Task statement -
Please report how many lines below contain "bool", writing nothing except the number.

Dataset extract -
(* ===== verification/Dedup.v ===== *)
(** [FastDeduplicator] of src/embarlet/sequencer_utils.h: an open-addressed
    hash table whose entries are evicted in insertion order. *)

From S2P Require Import Prelude.

Module FastDeduplicator.

Definition TABLE_SIZE : Z := 2097152.
Definition TABLE_MASK : Z := TABLE_SIZE - 1.
Definition RING_SIZE : Z := 1048576.
Definition RING_MASK : Z := RING_SIZE - 1.
Definition MAX_PROBES : nat := 128.
Definition EMPTY : Z := 18446744073709551615.
Definition TOMBSTONE : Z := 18446744073709551614.

(** The two vectors are filled with [EMPTY]: a cell not in the map holds it. *)
Record t := mk {
  table_ : gmap Z Z;
  ring_ : gmap Z Z;
  ring_head_ : Z;
  count_ : Z;
  skip_ : bool;
}.
#[global] Instance eta_t : Eta t := fun d =>
  mk (table_ d) (ring_ d) (ring_head_ d) (count_ d) (skip_ d).

Definition init : t := mk ∅ ∅ 0 0 false.
Definition set_skip (d : t) (skip : bool) : t := d <| skip_ := skip |>.

Definition at_ (m : gmap Z Z) (i : Z) : Z := default EMPTY (m !! i).

Definition hash64 (x : Z) : Z :=
  let x := Z.lxor x (Z.shiftr x 33) in
  let x := x *u 18397679294719823053 in
  let x := Z.lxor x (Z.shiftr x 33) in
  let x := x *u 14181476777654086739 in
  Z.lxor x (Z.shiftr x 33).

(** The probe loop: whether the id was met, and [insert_at] ([None] is the
    code's [static_cast<size_t>(-1)]). *)
Fixpoint probe_loop (probes : nat) (table : gmap Z Z) (batch_id idx : Z)
    (insert_at : option Z) : bool * option Z :=
  match probes with
  | O => (false, insert_at)
  | S n =>
      let entry := at_ table idx in
      if entry =? batch_id then (true, insert_at)
      else if entry =? EMPTY then
        (false, match insert_at with None => Some idx | Some _ => insert_at end)
      else
        let insert_at :=
          match insert_at with
          | None => if entry =? TOMBSTONE then Some idx else None
          | Some _ => insert_at
          end in
        probe_loop n table batch_id (Z.land (idx + 1) TABLE_MASK) insert_at
  end.

Fixpoint evict_loop (probes : nat) (table : gmap Z Z) (old_id old_idx : Z) : gmap Z Z :=
  match probes with
  | O => table
  | S n =>
      if at_ table old_idx =? old_id then <[old_idx := TOMBSTONE]> table
      else if at_ table old_idx =? EMPTY then table
      else evict_loop n table old_id (Z.land (old_idx + 1) TABLE_MASK)
  end.

Definition evict (d : t) : t :=
  if count_ d >=? RING_SIZE then
    let oldest := Z.land (ring_head_ d +u RING_SIZE -u count_ d) RING_MASK in
    let old_id := at_ (ring_ d) oldest in
    let d :=
      if negb (old_id =? EMPTY) && (old_id <? TOMBSTONE) then
        d <| table_ := evict_loop MAX_PROBES (table_ d) old_id
                         (Z.land (hash64 old_id) TABLE_MASK) |>
      else d in
    d <| ring_ := <[oldest := EMPTY]> (ring_ d) |> <| count_ := count_ d - 1 |>
  else d.

Definition check_and_insert (d : t) (batch_id : Z) : bool * t :=
  if skip_ d then (false, d)
  else if batch_id >=? TOMBSTONE then (false, d)
  else
    match probe_loop MAX_PROBES (table_ d) batch_id (Z.land (hash64 batch_id) TABLE_MASK) None with
    | (true, _) => (true, d)
    | (false, None) => (false, d)
    | (false, Some insert_at) =>
        let d := evict d in
        (false, mk (<[insert_at := batch_id]> (table_ d))
                   (<[ring_head_ d := batch_id]> (ring_ d))
                   (Z.land (ring_head_ d + 1) RING_MASK)
                   (count_ d + 1) (skip_ d))
    end.

(** ** The probe sequence *)

(** The [k]-th cell probed for [x]. *)
Definition pos (x : Z) (k : nat) : Z := (hash64 x + Z.of_nat k) mod TABLE_SIZE.

Lemma land_mask x n m : 0 <= n -> m = 2 ^ n -> Z.land x (m - 1) = x mod m.
Proof. intros Hn ->. rewrite Z.sub_1_r, <- Z.ones_equiv. by apply Z.land_ones. Qed.

Lemma land_table x : Z.land x TABLE_MASK = x mod TABLE_SIZE.
Proof. by apply (land_mask x 21). Qed.
Lemma land_ring x : Z.land x RING_MASK = x mod RING_SIZE.
Proof. by apply (land_mask x 20). Qed.

Lemma pos_0 x : Z.land (hash64 x) TABLE_MASK = pos x 0.
Proof. unfold pos. by rewrite land_table, Z.add_0_r. Qed.

Lemma pos_S x k : Z.land (pos x k + 1) TABLE_MASK = pos x (S k).
Proof.
  unfold pos. rewrite land_table, Zplus_mod_idemp_l. f_equal. lia.
Qed.

Lemma at_insert m i j v : at_ (<[i := v]> m) j = if decide (i = j) then v else at_ m j.
Proof. unfold at_. rewrite lookup_insert. by case_decide. Qed.

(** No cell probed for [x] between the [k]-th and the [m]-th is empty. *)
Definition path (table : gmap Z Z) (x : Z) (k m : nat) : Prop :=
  forall j, (k <= j < m)%nat -> at_ table (pos x j) <> EMPTY.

Solution -
4